LIGA Book vol. 2 “Exposed Architecture”
Presentation and Representation
Florencia Rodriguez
‘Culture’ is as much about inventing as it is about preserving; about discontinuity as much as about continuation; about novelty as much as about tradition; about routine as much as about pattern-breaking; about norm-following as much as about the transcendence of norm; about the unique as much as about regular; about change as much as about monotony of reproduction; about the unexpected as much as about the predictable. The core ambivalence of the concept of ‘culture’ reflects the ambivalence of the idea of order-making, that hub of all modern existence.
Zygmunt Bauman
It has become nearly impossible to count all the architectural biennials and shows which have been put on around the world over the last decade.
The same applies to both printed and digital publications on architecture. and to so many other contemporary means of showcasing ideas and analyzing architectural practice, and to the array of voices and opinions spewed forth by social media.
We are immediately faced with a query over the methods and relevance of contemporary architectural criticism, and its potential meanings.
Within the current range of communication phenomena there has doubtless been a multiplication of spaces or channels for action, but there are few experiences which come to have definitive and far-reaching impacts. which push boundaries or which tend to contribute to the discipline.
To those of us who see ourselves as architects, temporary exhibitions or installations seem to be an ideal means of communication.
They open the possibility of presenting curatorial narratives which challenge points of view, putting thought into action while providing a public experience. There is something about the empathy and immediacy of communication which comes into play here.
If we place this against a wider historical backdrop, we can see that the twentieth century was a time for formalizing an architectural culture, and even for the invention of architectural theory as such. As this situation was being created, exhibitions became devices for proposing ideas, for expounding theoretical dissertations and for drawing together participants who were promoting different practices, or lines of thought.
By displaying diverse cultural topics or subjects, modern universal exhibitions may be understood as paradigmatic precedents for these questions. We might consider that the pavilions which housed the displays frequently sparked debate in the newspapers, which reached a wider public. It suffices to point to the Crystal Palace or Eiffel Tower and the impact they had in their particular contexts, as they became the symbols of change.
The opening of MoMA in New York in 1930 certainly also had a specific importance for the discipline in terms of the historical importance of certain of the exhibitions shown there. International Style, which opened a few years later, curated by Philip Johnson and Henry-Russell Hitchcock, was fundamental for setting the agenda by means of the exhibition experience. Others would follow, such as Brazil Builds (1943) and Latin American Architecture since 1945(1955), which came to guide state policy. Deconstructivism, the final “ism” of the century, had its glory days there, as well as its rise and fall (Deconstructivist Architecture, 1988).
These experiences did not necessarily meet with a general consensus but we may state that they created a talking point by bringing together productions and individuals, putting up banners and presenting exhibitions to the public.

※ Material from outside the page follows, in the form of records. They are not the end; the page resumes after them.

(* ===== verification/ArchitectureFacts.v ===== *)
(** Correctness of the architecture gate: it passes exactly the conforming repositories, and its
    diagnostics point at the line of the first occurrence. *)
From S2P Require Import Prelude PyStr PyFloat PyVal Regex Json PyPath PyText Hashing Storage Architecture.

(** * Lines *)

Definition lines (text : string) : list string := split_char ch_nl text.
Definition one_line (token : string) : bool := nonempty token && (count_char ch_nl token =? 0).

Lemma split_char_nonnil c s : ∃ x l, split_char c s = x :: l.
Proof. induction s as [|d s (x & l & IH)]; simpl; [by eauto|]. destruct (ascii_dec c d); [by eauto|]. rewrite IH. eauto. Qed.

(** A token without line break at the head of a text is at the head of its first line. *)
Lemma startswith_first_line token s x l :
  count_char ch_nl token = 0 → split_char ch_nl s = x :: l → startswith token x = startswith token s.
Proof.
  revert token x l. induction s as [|c s IH]; intros token x l Hn; cbn [split_char]; [by intros [= <- <-]|].
  destruct token as [|d token]; [by destruct x|]. cbn [count_char] in Hn.
  destruct (ascii_dec ch_nl d) as [|Hd]; [done|].
  destruct (split_char_nonnil ch_nl s) as (y & k & Hy). rewrite Hy.
  destruct (ascii_dec ch_nl c) as [<-|Hc]; intros [= <- <-]; cbn [startswith].
  - by destruct (ascii_dec d ch_nl) as [->|].
  - destruct (ascii_dec d c); [|done]. by eapply IH.
Qed.

Lemma contains_cons sub c s : contains sub (String c s) = startswith sub (String c s) || contains sub s.
Proof. done. Qed.

(** The line of the first occurrence contains it, and no line before does. *)
Lemma find_sub_line token s n :
  one_line token = true → find_sub token s = Some n →
  ∃ line, lines s !! count_char ch_nl (stake n s) = Some line ∧ contains token line = true
    ∧ ∀ j line', j < count_char ch_nl (stake n s) → lines s !! j = Some line' → contains token line' = false.
Proof.
  intros [Hne Ht%Nat.eqb_eq]%andb_true_iff. revert n. unfold lines.
  induction s as [|c s IH]; intros n; cbn [find_sub].
  { destruct (startswith token "") eqn:E; [|done]. by destruct token. }
  destruct (split_char_nonnil ch_nl s) as (y & k & Hy). destruct (startswith token (String c s)) eqn:E.
  - intros [= <-]. cbn [stake count_char]. destruct (split_char_nonnil ch_nl (String c s)) as (x & l & Hx).
    rewrite Hx. exists x. split_and!; [done| |intros j ? ?; lia].
    rewrite <- (startswith_first_line _ _ _ _ Ht Hx) in E. destruct x; simpl in *; by rewrite E.
  - destruct (find_sub token s) as [n'|]; [|done]. intros [= <-]. destruct (IH _ eq_refl) as (line & Hl & Hc & Hb).
    cbn [stake count_char split_char]. destruct (ascii_dec ch_nl c) as [<-|Hn]; cbn [Nat.add].
    + exists line. split_and!; [done..|]. intros [|j] line' Hj; [intros [= <-]; by destruct token|]. apply Hb. lia.
    + rewrite Hy in *. destruct (count_char ch_nl (stake n' s)) as [|m] eqn:Em.
      * injection Hl as <-. exists (String c y). split_and!; [done| |intros j ? ?; lia]. by rewrite contains_cons, Hc, orb_true_r.
      * exists line. split_and!; [done..|]. intros [|j] line' Hj.
        -- intros [= <-]. rewrite contains_cons, (Hb 0 y) by (lia || done). rewrite orb_false_r.
           rewrite <- E. apply (startswith_first_line token (String c s) (String c y) k); [done|]. cbn [split_char].
           by destruct (ascii_dec ch_nl c); [|rewrite Hy].
        -- intros Hj'. apply (Hb (S j)); [lia|done].
Qed.

Lemma contains_find token s : contains token s = true → ∃ n, find_sub token s = Some n.
Proof.
  induction s as [|c s IH]; cbn [find_sub contains].
  - rewrite orb_false_r. intros ->. eauto.
  - destruct (startswith _ _); [by eauto|]. intros (n & ->)%IH. eauto.
Qed.

(** [text] holds [token] on line [n], counted from 1, and on no line before. *)
Definition first_on_line (token text : string) (n : nat) : Prop :=
  ∃ line, lines text !! (n - 1) = Some line ∧ contains token line = true
    ∧ ∀ j line', j < n - 1 → lines text !! j = Some line' → contains token line' = false.

Lemma token_line_first token text :
  one_line token = true → contains token text = true → first_on_line token text (token_line text (index text token)).
Proof.
  intros H1 (n & Hn)%contains_find. unfold index, token_line. rewrite Hn. cbn [default].
  destruct (find_sub_line _ _ _ H1 Hn) as (line & Hl & Hc & Hb). exists line. rewrite Nat.add_sub. done.
Qed.

Lemma token_diagnostics_first (text rule p message : string) (tokens : list string) e :
  all one_line tokens = true →
  e ∈ flat_map (fun t => if contains t text then [diagnostic rule p (token_line text (index text t)) t message] else []) tokens →
  first_on_line (d_token e) text (d_line e).
Proof.
  rewrite all_true. intros H1 (t & Ht & He)%list_elem_of_In%in_flat_map. apply list_elem_of_In in Ht, He.
  destruct (contains t text) eqn:E; [|by apply not_elem_of_nil in He]. apply list_elem_of_singleton in He as ->.
  apply token_line_first; [by apply H1|done].
Qed.

(** * What the rules look for *)

Lemma finditer_nil r s : re_finditer r s = [] ↔ re_search r s = None.
Proof.
  unfold re_finditer, re_scan, re_search. cbn [scan]. destruct (search_from r [] (explode s)) as [m|]; [|done].
  split; [|done]. destruct (m_end m) as [b a]. destruct (shorter _ _); [by destruct (scan _ _ _ _)|].
  destruct a as [|c t]; [done|]. destruct (scan _ _ _ _) as [[|[] ]]; done.
Qed.

(** The content of a Go string literal. *)
Definition literal_content (m : rmatch) : string := match group m 1 with Some raw => raw | None => groupd m 2 end.

Lemma go_string_matches_nil text pattern :
  go_string_matches text pattern = [] ↔
  ∀ m, m ∈ re_finditer GO_STRING_LITERAL text → re_search pattern (literal_content m) = None.
Proof.
  unfold go_string_matches. rewrite flat_map_nil. setoid_rewrite <- finditer_nil. unfold literal_content.
  split; intros H m Hm; [by apply H, map_eq_nil in Hm|by rewrite H].
Qed.

Lemma elem_of_go_files files dir p bytes :
  (p, bytes) ∈ go_files files dir ↔ files !! p = Some bytes ∧ path_parent p = dir ∧ endswith ".go" (path_name p) = true.
Proof.
  unfold go_files. rewrite elem_of_filterb, elem_of_map_to_list, andb_true_iff, bool_decide_eq_true. done.
Qed.
Lemma elem_of_text_files files p bytes :
  (p, bytes) ∈ iter_text_files files ↔ files !! p = Some bytes ∧ is_active p = true.
Proof. unfold iter_text_files. rewrite sort_by_perm, elem_of_filterb, elem_of_map_to_list. done. Qed.

Lemma filter_tokens_nil (text : string) (tokens : list string) (f : string → Diagnostic) :
  flat_map (fun t => if contains t text then [f t] else []) tokens = [] ↔ ∀ t, t ∈ tokens → contains t text = false.
Proof. rewrite flat_map_nil. split; intros H t Ht; specialize (H t Ht); by destruct (contains t text). Qed.

Section conforming.
Context (is_dir : path → bool) (functions_of : string → res (list string)).

(** A repository that keeps its boundaries. *)
Record conforming (files : fs) : Prop := {
  cf_game : ∀ p bytes, files !! p = Some bytes → path_parent p = path_of "gametrade" → endswith ".go" (path_name p) = true →
    ∃ text, read_text bytes = Ok text ∧ ∀ t, t ∈ GAME_FORBIDDEN → contains t text = false;
  cf_market : ∀ p bytes, files !! p = Some bytes → path_parent p = path_of "distributed-backend/src/market" → endswith ".go" (path_name p) = true →
    ∃ text, read_text bytes = Ok text
      ∧ ∀ m, m ∈ re_finditer GO_STRING_LITERAL text → re_search SQL_MUTATION (literal_content m) = None;
  cf_gateway : ∀ p bytes, files !! p = Some bytes → path_parent p = path_of "distributed-backend/src/gateway" → endswith ".go" (path_name p) = true →
    ∃ text, read_text bytes = Ok text ∧ contains "/gametrade" text = false ∧ contains "/trade-settlement" text = false;
  cf_app : exists_ is_dir files (path_of "encore.app") = true;
  cf_removed : ∀ r, r ∈ REMOVED_PATHS → exists_ is_dir files (path_of r) = false;
  cf_docs : ∃ bytes text, files !! path_of "README.md" = Some bytes ∧ read_text bytes = Ok text ∧ contains CANONICAL_PATH text = true;
  cf_active : ∀ p bytes t, files !! p = Some bytes → is_active p = true → t ∈ FORBIDDEN_ACTIVE_REFERENCES →
    contains t (read_text_ignore bytes) = false;
  cf_packet : ∃ bytes text names, files !! test_path = Some bytes ∧ read_text bytes = Ok text ∧ functions_of text = Ok names
    ∧ PACKET_TEST ∈ names }.

Definition of_file (P : string → Prop) (kv : path * string) : Prop := ∃ text, read_text kv.2 = Ok text ∧ P text.
Lemma of_file_Ok (P : string → Prop) (kv : path * string) text : read_text kv.2 = Ok text → (of_file P kv ↔ P text).
Proof. intros H. unfold of_file. rewrite H. naive_solver. Qed.

Lemma game_errors_nil kv e :
  game_errors kv = Ok e → (e = [] ↔ of_file (fun text => ∀ t, t ∈ GAME_FORBIDDEN → contains t text = false) kv).
Proof. intros (text & Ht & <-%Ok_inj)%res_bind_Ok. by rewrite filter_tokens_nil, (of_file_Ok _ _ _ Ht). Qed.
Lemma market_errors_nil kv e :
  market_errors kv = Ok e → (e = [] ↔ of_file (fun text => ∀ m, m ∈ re_finditer GO_STRING_LITERAL text →
    re_search SQL_MUTATION (literal_content m) = None) kv).
Proof.
  intros (text & Ht & <-%Ok_inj)%res_bind_Ok. rewrite (of_file_Ok _ _ _ Ht), <- go_string_matches_nil.
  split; [apply map_eq_nil|by intros ->].
Qed.
Lemma gateway_errors_nil kv e :
  gateway_errors kv = Ok e →
  (e = [] ↔ of_file (fun text => contains "/gametrade" text = false ∧ contains "/trade-settlement" text = false) kv).
Proof.
  intros (text & Ht & <-%Ok_inj)%res_bind_Ok. rewrite (of_file_Ok _ _ _ Ht).
  destruct (contains "/gametrade" text), (contains "/trade-settlement" text); simpl; naive_solver.
Qed.

Lemma boundaries_nil files e :
  check_source_boundaries files = Ok e →
  (e = [] ↔
   (∀ kv, kv ∈ go_files files (path_of "gametrade") → of_file (fun text => ∀ t, t ∈ GAME_FORBIDDEN → contains t text = false) kv)
   ∧ (∀ kv, kv ∈ go_files files (path_of "distributed-backend/src/market") → of_file (fun text => ∀ m, m ∈ re_finditer GO_STRING_LITERAL text →
        re_search SQL_MUTATION (literal_content m) = None) kv)
   ∧ ∀ kv, kv ∈ go_files files (path_of "distributed-backend/src/gateway") →
       of_file (fun text => contains "/gametrade" text = false ∧ contains "/trade-settlement" text = false) kv).
Proof.
  intros (g & Hg & (m & Hm & (w & Hw & <-%Ok_inj)%res_bind_Ok)%res_bind_Ok)%res_bind_Ok.
  by rewrite !app_nil, (gathered_nil _ _ _ _ game_errors_nil Hg), (gathered_nil _ _ _ _ market_errors_nil Hm),
    (gathered_nil _ _ _ _ gateway_errors_nil Hw).
Qed.

Lemma marker_nil files :
  marker_errors is_dir files = [] ↔
  exists_ is_dir files (path_of "encore.app") = true ∧ ∀ r, r ∈ REMOVED_PATHS → exists_ is_dir files (path_of r) = false.
Proof.
  unfold marker_errors. rewrite (app_nil (if exists_ _ _ _ then _ else _)), flat_map_nil.
  split; (intros [H1 H2]; split; [by destruct (exists_ is_dir files (path_of "encore.app"))|]);
    intros r Hr; specialize (H2 r Hr); by destruct (exists_ is_dir files (path_of r)).
Qed.

Lemma docs_nil files e :
  docs_errors files = Ok e →
  (e = [] ↔ ∃ bytes text, files !! path_of "README.md" = Some bytes ∧ read_text bytes = Ok text ∧ contains CANONICAL_PATH text = true).
Proof.
  intros (docs & Hd & <-%Ok_inj)%res_bind_Ok. destruct (files !! _) as [bytes|].
  - destruct (contains CANONICAL_PATH docs) eqn:E; split; try done; [by eauto|]. intros (b & t & [= <-] & Ht & Hc). congruence.
  - injection Hd as <-. split; [done|]. by intros (b & t & [=] & _).
Qed.

Lemma packet_nil files e :
  check_simulator_packet_test functions_of files = Ok e →
  (e = [] ↔ ∃ bytes text names, files !! test_path = Some bytes ∧ read_text bytes = Ok text ∧ functions_of text = Ok names
    ∧ PACKET_TEST ∈ names).
Proof.
  unfold check_simulator_packet_test. destruct (files !! test_path) as [bytes|].
  - intros (text & Ht & (names & Hn & <-%Ok_inj)%res_bind_Ok)%res_bind_Ok. case_bool_decide; split; try done; [by eauto 10|].
    intros (b & t & n & [= <-] & Ht' & Hn' & ?). congruence.
  - intros <-%Ok_inj. split; [done|]. by intros (b & t & n & [=] & _).
Qed.

Lemma stale_nil files :
  flat_map stale_errors (iter_text_files files) = [] ↔
  ∀ p bytes t, files !! p = Some bytes → is_active p = true → t ∈ FORBIDDEN_ACTIVE_REFERENCES → contains t (read_text_ignore bytes) = false.
Proof.
  rewrite flat_map_nil. split.
  - intros H p bytes t Hp Ha Ht. specialize (H (p, bytes)). unfold stale_errors in H. rewrite filter_tokens_nil in H.
    apply H; [|done]. by apply elem_of_text_files.
  - intros H [p bytes] [Hp Ha]%elem_of_text_files. unfold stale_errors. rewrite filter_tokens_nil. eauto.
Qed.

Lemma all_go_files files dir (P : path * string → Prop) :
  (∀ kv, kv ∈ go_files files dir → P kv) ↔
  ∀ p bytes, files !! p = Some bytes → path_parent p = dir → endswith ".go" (path_name p) = true → P (p, bytes).
Proof.
  split.
  - intros H p bytes Hp Hd He. apply H. by apply elem_of_go_files.
  - intros H [p bytes] (Hp & Hd & He)%elem_of_go_files. by apply H.
Qed.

And this is no mean feat as it provided a collective opportunity for critical thought.
On the other hand, we understand that postmodernity is characterized by issues such as the de-differentiation of cultural spheres, the death of the subject and the end of modern individualism, the fashion for nostalgia and the logic of the pastiche, and the proliferation of the theoretical discourse of Fredric Jameson, Perry Anderson and others. The departure of art from museums into the cities, the appearance of land art and of the screen, as a potential space for artistic practices, are the cultural symptoms of a much more complex global trend, hard to boil down and whose representation leaves gaps for that which cannot be represented or summarized. The cultural communication and production media which started up with these processes often work by exploring alternatives or otherness, searching for new modes of experience and thought which are usually based on the aforementioned mode of empathy or on provocation.
In recent decades all this favored the appearance of less institutional spaces which met with great acclaim because they appeared to open the possibility of the demise, or at least the fading or breakup of the obsolete old idea of a single great universal story. Some of these achieved such acceptance that today they are benchmarks of the mainstream, such as the Storefront for Art and Architecture of New York.
Initially many of these experiments operated as models for displaying peculiarities, coincidences and differences, representing topics whose purpose was not hierarchical but rather to participate, agitate and provoke.
LIGA is one such ad hoc space which is not concerned with dependence on the physical characteristics of place as the launchpad for its activities. It is an active part of this scene; it defines territory since it generates expansive actions, links and connections.
This type of active, grassroots participation in the discipline, which represents, translates and disseminates via exhibitions, installations, conversations and publications, is vital for fomenting the discrete conceptual revolutions which drive each collective. Thus the methods used in practice, theory and criticism which most accord with our time are those of inventing, shaping, building and establishing concepts.
These practices and discourses do not seek value through unity, they are incomplete, and they are not closed. They are active, organic, refutable, variable and impudent. They can be more or less spontaneous, more or less authentic, if this still matters to us. It is in this unstable landscape that we can find one of the most interesting means of finding sense and meaning for contemporary architecture.